**WHAT YOU HAVE TO DO:** Look through the data and write out every line with the word "value" in it.
─── EXTRACTED ENTRIES ───
(** X6: with the append prompt configured and the overwrite prompt not,
    the handler returns a response exactly when the body is a JSON object
    whose [messages] is a list that starts with an object having a str
    [content]; a [role] field is not needed. *)
Theorem X6_append_accepts (c : ApiConfig) (server : upstream) (v : value) :
  configured (OVERWRITE_SYSTEM_PROMPT c) = false ->
  configured (APPEND_SYSTEM_PROMPT c) = true ->
  succeeds (handle_chat_completions c server (Some v)) <->
  exists d msg rest content,
    v = PyDict d /\
    d !! "messages" = Some (PyList (PyDict msg :: rest)) /\
    msg !! "content" = Some (PyStr content).
Proof.
  intros Hover Happ. rewrite succeeds_iff_rewrite. split.
  - intros [v' Hrw].
    destruct (rewrite_ok_is_dict c v v') as [d ->];
      [rewrite Hover, Happ; reflexivity | exact Hrw |].
    rewrite rewrite_dict in Hrw. unfold rewrite_prompts in Hrw.
    rewrite Hover, Happ in Hrw. apply append_prompt_inv in Hrw.
    destruct Hrw as (d0 & msg & rest & content & prompt & [= <-] & _ & Hm & Hc & _).
    rewrite model_rewritten_other in Hm by discriminate.
    exists d, msg, rest, content. auto.
  - intros (d & msg & rest & content & -> & Hm & Hc).
    apply configured_true in Happ as Hsome. destruct Hsome as (prompt & Hprompt & _).
    rewrite rewrite_dict. unfold rewrite_prompts. rewrite Hover, Happ.
    eexists. apply (append_prompt_dict c _ msg rest content prompt Hprompt); [|exact Hc].
    rewrite model_rewritten_other by discriminate. exact Hm.
Qed.

Lemma X6_append_accepts_witness :
  let c := Sample.config None None (Some "") (Some "Y") in
  let first : gmap string value := {[ "content" := PyStr "hi" ]} in
  configured (OVERWRITE_SYSTEM_PROMPT c) = false /\
  configured (APPEND_SYSTEM_PROMPT c) = true /\
  succeeds (handle_chat_completions c Sample.echo
              (Some (PyDict (Sample.bare [PyDict first])))).
Proof.
  cbv zeta. split; [reflexivity|]. split; [reflexivity|].
  apply (proj2 (X6_append_accepts (Sample.config None None (Some "") (Some "Y")) Sample.echo
                  (PyDict (Sample.bare [PyDict {[ "content" := PyStr "hi" ]}]))
                  eq_refl eq_refl)).
  exists (Sample.bare [PyDict {[ "content" := PyStr "hi" ]}]),
         {[ "content" := PyStr "hi" ]}, [], "hi".
  split; [reflexivity|]. split; vm_compute; reflexivity.
Defined.

Lemma model_rewritten_fixed (c : ApiConfig) (d : gmap string value) :
  (forall x, d !! "model" = Some x -> x = of_optional (MODEL c)) ->
  model_rewritten c d = d.
Proof.
  intros H. unfold model_rewritten.
  destruct (bool_decide_reflect (is_Some (d !! "model"))) as [[x Hx]|_]; [|reflexivity].
  apply insert_id. rewrite Hx, (H x Hx). reflexivity.
Qed.

Lemma model_rewritten_settled (c : ApiConfig) (d : gmap string value) (x : value) :
  model_rewritten c d !! "model" = Some x -> x = of_optional (MODEL c).
Proof.
  unfold model_rewritten.
  destruct (bool_decide_reflect (is_Some (d !! "model"))) as [Hin|Hout].
  - rewrite lookup_insert_eq. congruence.
  - intros Hx. exfalso. apply Hout. eauto.
Qed.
───
**ANSWER SECTION:**
Theorem X6_append_accepts (c : ApiConfig) (server : upstream) (v : value) :
  let first : gmap string value := {[ "content" := PyStr "hi" ]} in
Lemma model_rewritten_fixed (c : ApiConfig) (d : gmap string value) :
Lemma model_rewritten_settled (c : ApiConfig) (d : gmap string value) (x : value) :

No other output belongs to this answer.